# [Task to carry out]
Repeat the entries below exactly, missing none.

# [Collected data entries]
┄┄┄┄┄┄┄┄┄┄

Definition vec_slice (v : sval) (start end_ : Z) : option sval :=
  match vector_from_value v with
  | None => None
  | Some x =>
      let dims := Z.of_nat (vec_dims x) in
      if (start <? 0) || (end_ <? 0) || (dims <? start) || (dims <? end_)
         || (end_ <? start) || (start =? end_) then None
      else
        let st := Z.to_nat start in
        let n := Z.to_nat (end_ - start) in
        match vec_type x with
        | SQLITE_VEC_ELEMENT_TYPE_FLOAT32 =>
            result_blob SQLITE_VEC_ELEMENT_TYPE_FLOAT32 (slice (st * 4) (n * 4) (vec_bytes x))
        | SQLITE_VEC_ELEMENT_TYPE_INT8 =>
            result_blob SQLITE_VEC_ELEMENT_TYPE_INT8 (slice st n (vec_bytes x))
        | SQLITE_VEC_ELEMENT_TYPE_BIT =>
            if negb (start mod 8 =? 0) then None
            else if negb (end_ mod 8 =? 0) then None
            else result_blob SQLITE_VEC_ELEMENT_TYPE_BIT
                   (slice (st / CHAR_BIT) (n / CHAR_BIT) (vec_bytes x))
        end
  end.

(** [out[i / 8] |= (res << (i % 8))] for [i = 0 .. n-1]. *)
Fixpoint quantize_loop (positive : nat -> bool) (out : bytes) (i n : nat) : bytes :=
  match n with
  | O => out
  | S n =>
      let res := if positive i then 1 else 0 in
      quantize_loop positive
        (<[(i / 8)%nat := to_u8 (Z.lor (aget 0 out (i / 8)) (Z.shiftl res (Z.of_nat (i mod 8))))]> out)
        (S i) n
  end.

Definition vec_quantize_binary (v : sval) : option sval :=
  match vector_from_value v with
  | None => None
  | Some x =>
      let n := vec_dims x in
      if (n <=? 0)%nat then None
      else if negb (n mod CHAR_BIT =? 0)%nat then None
      else
        let out := replicate (n / CHAR_BIT) 0 in
        match vec_type x with
        | SQLITE_VEC_ELEMENT_TYPE_FLOAT32 =>
            result_blob SQLITE_VEC_ELEMENT_TYPE_BIT
              (quantize_loop (fun i => f32_ltb f32_zero (f32_at (vec_bytes x) i)) out 0 n)
        | SQLITE_VEC_ELEMENT_TYPE_INT8 =>
            result_blob SQLITE_VEC_ELEMENT_TYPE_BIT
              (quantize_loop (fun i => 0 <? i8_at (vec_bytes x) i) out 0 n)
        | SQLITE_VEC_ELEMENT_TYPE_BIT => None
        end
  end.

End Conversions.

(** ** Reading printed integers *)

Lemma dec_digits_app (ds rest : bytes) (acc : Z) :
  forallb c_isdigit ds = true -> c_isdigit (hd 0 rest) = false ->
  dec_digits acc (ds ++ rest) = ((dec_digits acc ds).1, length ds).
Proof.
  intros Hd Hr. revert acc. induction ds as [|c ds IH]; intros acc.
  - destruct rest as [|c r]; [done|]. cbn in *. by rewrite Hr.
  - cbn [forallb] in Hd. apply andb_true_iff in Hd as [Hc Hd]. cbn [app dec_digits length].
    rewrite Hc, (IH Hd). by destruct (dec_digits _ ds).
Qed.

(** A sign and digits. *)
Definition print_int (p : bool * bytes) : bytes := (if p.1 then [45] else []) ++ p.2.
Definition int_value (p : bool * bytes) : Z :=
  let v := (dec_digits 0 p.2).1 in if p.1 then - v else v.
Definition int_ok (p : bool * bytes) : Prop :=
  p.2 <> [] /\ forallb c_isdigit p.2 = true /\ -128 <= int_value p <= 127.

Lemma digit_plain (c : Z) :
  c_isdigit c = true ->
  c_isspace c = false /\ (c =? 45) = false /\ (c =? 43) = false /\ vecJsonIsspace c = false /\
  (c =? 44) = false /\ (c =? 93) = false.
Proof. unfold c_isdigit, c_isspace, vecJsonIsspace. lia. Qed.

Lemma read_i8_unsigned (ds rest : bytes) :
  int_ok (false, ds) -> c_isdigit (hd 0 rest) = false ->
  strtol (ds ++ rest) = NumOk (dec_digits 0 ds).1 (length ds).
Proof.
  intros (Hne & Hd & Hr) Hrest. unfold int_value in Hr. cbn [fst snd] in *.
  pose proof (dec_digits_app ds rest 0 Hd Hrest) as E.
  destruct ds as [|c ds]; [done|].
  assert (Hc : c_isdigit c = true) by (cbn in Hd; by apply andb_true_iff in Hd as [? _]).
  destruct (digit_plain c Hc) as (C1 & C2 & C3 & _).
  set (v := (dec_digits 0 (c :: ds)).1) in *. set (n := length (c :: ds)) in *.
  unfold strtol. cbn [app skip_spaces] in *. rewrite C1, C2, C3, E.
  assert ((n =? 0)%nat = false) as -> by done.
  assert ((v <? - 2 ^ 63) || (2 ^ 63 - 1 <? v) = false) as -> by lia.
  f_equal. subst n. cbn [length]. rewrite length_app. lia.
Qed.

Lemma read_i8_negative (ds rest : bytes) :
  int_ok (true, ds) -> c_isdigit (hd 0 rest) = false ->
  strtol (45 :: ds ++ rest) = NumOk (- (dec_digits 0 ds).1) (S (length ds)).
Proof.
  intros (Hne & Hd & Hr) Hrest. unfold int_value in Hr. cbn [fst snd] in *.
  pose proof (dec_digits_app ds rest 0 Hd Hrest) as E.
  set (v := (dec_digits 0 ds).1) in *.
  unfold strtol. change (skip_spaces (45 :: ds ++ rest)) with (45 :: ds ++ rest).
  cbv zeta iota beta. change (45 =? 45) with true. cbv iota beta. rewrite E.
  assert ((length ds =? 0)%nat = false) as -> by (by destruct ds).
  assert ((- v <? - 2 ^ 63) || (2 ^ 63 - 1 <? - v) = false) as -> by lia.
  f_equal. cbn [length]. rewrite length_app. lia.
Qed.

Lemma read_i8_printed (p : bool * bytes) (rest : bytes) :
  int_ok p -> c_isdigit (hd 0 rest) = false ->
  read_i8 (print_int p ++ rest) = NumOk (int_value p) (length (print_int p)).
Proof.
  intros Hok Hrest. pose proof Hok as (_ & _ & Hr). destruct p as [neg ds].
  unfold read_i8, print_int. cbn [fst snd].
  destruct neg; cbn [app].
  - rewrite (read_i8_negative _ _ Hok Hrest). unfold int_value in *. cbn [fst snd] in *.
    assert ((- (dec_digits 0 ds).1 <? -128) || (127 <? - (dec_digits 0 ds).1) = false) as -> by lia.
    done.
  - rewrite (read_i8_unsigned _ _ Hok Hrest). unfold int_value in *. cbn [fst snd] in *.
    assert (((dec_digits 0 ds).1 <? -128) || (127 <? (dec_digits 0 ds).1) = false) as -> by lia.
    done.
Qed.

(** ** Reading printed arrays

    Any element reader that reads back its printed form. *)

Definition json_sep (c : Z) : bool := vecJsonIsspace c || (c =? 44).

Lemma json_skip_sep (sep s : bytes) :
  forallb json_sep sep = true -> json_skip (sep ++ s) = json_skip s.
Proof.
  intros Hs. induction sep as [|c sep IH]; [done|].
  cbn [forallb] in Hs. apply andb_true_iff in Hs as [Hc Hs]. cbn [app json_skip].
  unfold json_sep in Hc. destruct (vecJsonIsspace c); [auto|]. cbn in Hc. rewrite Hc. auto.
Qed.

Section Printed.
Context {A P : Type} (read_number : bytes -> number A) (print : P -> bytes) (val : P -> A)
  (ok : P -> Prop).

(** What may follow a number: a separator or the closing bracket. *)
Definition ends_number (s : bytes) : Prop :=
  exists c s', s = c :: s' /\ (json_sep c = true \/ c = 93).

Hypothesis read_print : forall p rest, ok p -> ends_number rest ->
  read_number (print p ++ rest) = NumOk (val p) (length (print p)).
Hypothesis print_starts : forall p, ok p ->
  exists c s, print p = c :: s /\ json_sep c = false /\ c <> 93.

┄┄┄┄┄┄┄┄┄┄

# [Task solution]
Definition vec_slice (v : sval) (start end_ : Z) : option sval :=
  match vector_from_value v with
  | None => None
  | Some x =>
      let dims := Z.of_nat (vec_dims x) in
      if (start <? 0) || (end_ <? 0) || (dims <? start) || (dims <? end_)
         || (end_ <? start) || (start =? end_) then None
      else
        let st := Z.to_nat start in
        let n := Z.to_nat (end_ - start) in
        match vec_type x with
        | SQLITE_VEC_ELEMENT_TYPE_FLOAT32 =>
            result_blob SQLITE_VEC_ELEMENT_TYPE_FLOAT32 (slice (st * 4) (n * 4) (vec_bytes x))
        | SQLITE_VEC_ELEMENT_TYPE_INT8 =>
            result_blob SQLITE_VEC_ELEMENT_TYPE_INT8 (slice st n (vec_bytes x))
        | SQLITE_VEC_ELEMENT_TYPE_BIT =>
            if negb (start mod 8 =? 0) then None
            else if negb (end_ mod 8 =? 0) then None
            else result_blob SQLITE_VEC_ELEMENT_TYPE_BIT
                   (slice (st / CHAR_BIT) (n / CHAR_BIT) (vec_bytes x))
        end
  end.

(** [out[i / 8] |= (res << (i % 8))] for [i = 0 .. n-1]. *)
Fixpoint quantize_loop (positive : nat -> bool) (out : bytes) (i n : nat) : bytes :=
  match n with
  | O => out
  | S n =>
      let res := if positive i then 1 else 0 in
      quantize_loop positive
        (<[(i / 8)%nat := to_u8 (Z.lor (aget 0 out (i / 8)) (Z.shiftl res (Z.of_nat (i mod 8))))]> out)
        (S i) n
  end.

Definition vec_quantize_binary (v : sval) : option sval :=
  match vector_from_value v with
  | None => None
  | Some x =>
      let n := vec_dims x in
      if (n <=? 0)%nat then None
      else if negb (n mod CHAR_BIT =? 0)%nat then None
      else
        let out := replicate (n / CHAR_BIT) 0 in
        match vec_type x with
        | SQLITE_VEC_ELEMENT_TYPE_FLOAT32 =>
            result_blob SQLITE_VEC_ELEMENT_TYPE_BIT
              (quantize_loop (fun i => f32_ltb f32_zero (f32_at (vec_bytes x) i)) out 0 n)
        | SQLITE_VEC_ELEMENT_TYPE_INT8 =>
            result_blob SQLITE_VEC_ELEMENT_TYPE_BIT
              (quantize_loop (fun i => 0 <? i8_at (vec_bytes x) i) out 0 n)
        | SQLITE_VEC_ELEMENT_TYPE_BIT => None
        end
  end.

End Conversions.

(** ** Reading printed integers *)

Lemma dec_digits_app (ds rest : bytes) (acc : Z) :
  forallb c_isdigit ds = true -> c_isdigit (hd 0 rest) = false ->
  dec_digits acc (ds ++ rest) = ((dec_digits acc ds).1, length ds).
Proof.
  intros Hd Hr. revert acc. induction ds as [|c ds IH]; intros acc.
  - destruct rest as [|c r]; [done|]. cbn in *. by rewrite Hr.
  - cbn [forallb] in Hd. apply andb_true_iff in Hd as [Hc Hd]. cbn [app dec_digits length].
    rewrite Hc, (IH Hd). by destruct (dec_digits _ ds).
Qed.

(** A sign and digits. *)
Definition print_int (p : bool * bytes) : bytes := (if p.1 then [45] else []) ++ p.2.
Definition int_value (p : bool * bytes) : Z :=
  let v := (dec_digits 0 p.2).1 in if p.1 then - v else v.
Definition int_ok (p : bool * bytes) : Prop :=
  p.2 <> [] /\ forallb c_isdigit p.2 = true /\ -128 <= int_value p <= 127.

Lemma digit_plain (c : Z) :
  c_isdigit c = true ->
  c_isspace c = false /\ (c =? 45) = false /\ (c =? 43) = false /\ vecJsonIsspace c = false /\
  (c =? 44) = false /\ (c =? 93) = false.
Proof. unfold c_isdigit, c_isspace, vecJsonIsspace. lia. Qed.

Lemma read_i8_unsigned (ds rest : bytes) :
  int_ok (false, ds) -> c_isdigit (hd 0 rest) = false ->
  strtol (ds ++ rest) = NumOk (dec_digits 0 ds).1 (length ds).
Proof.
  intros (Hne & Hd & Hr) Hrest. unfold int_value in Hr. cbn [fst snd] in *.
  pose proof (dec_digits_app ds rest 0 Hd Hrest) as E.
  destruct ds as [|c ds]; [done|].
  assert (Hc : c_isdigit c = true) by (cbn in Hd; by apply andb_true_iff in Hd as [? _]).
  destruct (digit_plain c Hc) as (C1 & C2 & C3 & _).
  set (v := (dec_digits 0 (c :: ds)).1) in *. set (n := length (c :: ds)) in *.
  unfold strtol. cbn [app skip_spaces] in *. rewrite C1, C2, C3, E.
  assert ((n =? 0)%nat = false) as -> by done.
  assert ((v <? - 2 ^ 63) || (2 ^ 63 - 1 <? v) = false) as -> by lia.
  f_equal. subst n. cbn [length]. rewrite length_app. lia.
Qed.

Lemma read_i8_negative (ds rest : bytes) :
  int_ok (true, ds) -> c_isdigit (hd 0 rest) = false ->
  strtol (45 :: ds ++ rest) = NumOk (- (dec_digits 0 ds).1) (S (length ds)).
Proof.
  intros (Hne & Hd & Hr) Hrest. unfold int_value in Hr. cbn [fst snd] in *.
  pose proof (dec_digits_app ds rest 0 Hd Hrest) as E.
  set (v := (dec_digits 0 ds).1) in *.
  unfold strtol. change (skip_spaces (45 :: ds ++ rest)) with (45 :: ds ++ rest).
  cbv zeta iota beta. change (45 =? 45) with true. cbv iota beta. rewrite E.
  assert ((length ds =? 0)%nat = false) as -> by (by destruct ds).
  assert ((- v <? - 2 ^ 63) || (2 ^ 63 - 1 <? - v) = false) as -> by lia.
  f_equal. cbn [length]. rewrite length_app. lia.
Qed.

Lemma read_i8_printed (p : bool * bytes) (rest : bytes) :
  int_ok p -> c_isdigit (hd 0 rest) = false ->
  read_i8 (print_int p ++ rest) = NumOk (int_value p) (length (print_int p)).
Proof.
  intros Hok Hrest. pose proof Hok as (_ & _ & Hr). destruct p as [neg ds].
  unfold read_i8, print_int. cbn [fst snd].
  destruct neg; cbn [app].
  - rewrite (read_i8_negative _ _ Hok Hrest). unfold int_value in *. cbn [fst snd] in *.
    assert ((- (dec_digits 0 ds).1 <? -128) || (127 <? - (dec_digits 0 ds).1) = false) as -> by lia.
    done.
  - rewrite (read_i8_unsigned _ _ Hok Hrest). unfold int_value in *. cbn [fst snd] in *.
    assert (((dec_digits 0 ds).1 <? -128) || (127 <? (dec_digits 0 ds).1) = false) as -> by lia.
    done.
Qed.

(** ** Reading printed arrays

    Any element reader that reads back its printed form. *)

Definition json_sep (c : Z) : bool := vecJsonIsspace c || (c =? 44).

Lemma json_skip_sep (sep s : bytes) :
  forallb json_sep sep = true -> json_skip (sep ++ s) = json_skip s.
Proof.
  intros Hs. induction sep as [|c sep IH]; [done|].
  cbn [forallb] in Hs. apply andb_true_iff in Hs as [Hc Hs]. cbn [app json_skip].
  unfold json_sep in Hc. destruct (vecJsonIsspace c); [auto|]. cbn in Hc. rewrite Hc. auto.
Qed.

Section Printed.
Context {A P : Type} (read_number : bytes -> number A) (print : P -> bytes) (val : P -> A)
  (ok : P -> Prop).

(** What may follow a number: a separator or the closing bracket. *)
Definition ends_number (s : bytes) : Prop :=
  exists c s', s = c :: s' /\ (json_sep c = true \/ c = 93).

Hypothesis read_print : forall p rest, ok p -> ends_number rest ->
  read_number (print p ++ rest) = NumOk (val p) (length (print p)).
Hypothesis print_starts : forall p, ok p ->
  exists c s, print p = c :: s /\ json_sep c = false /\ c <> 93.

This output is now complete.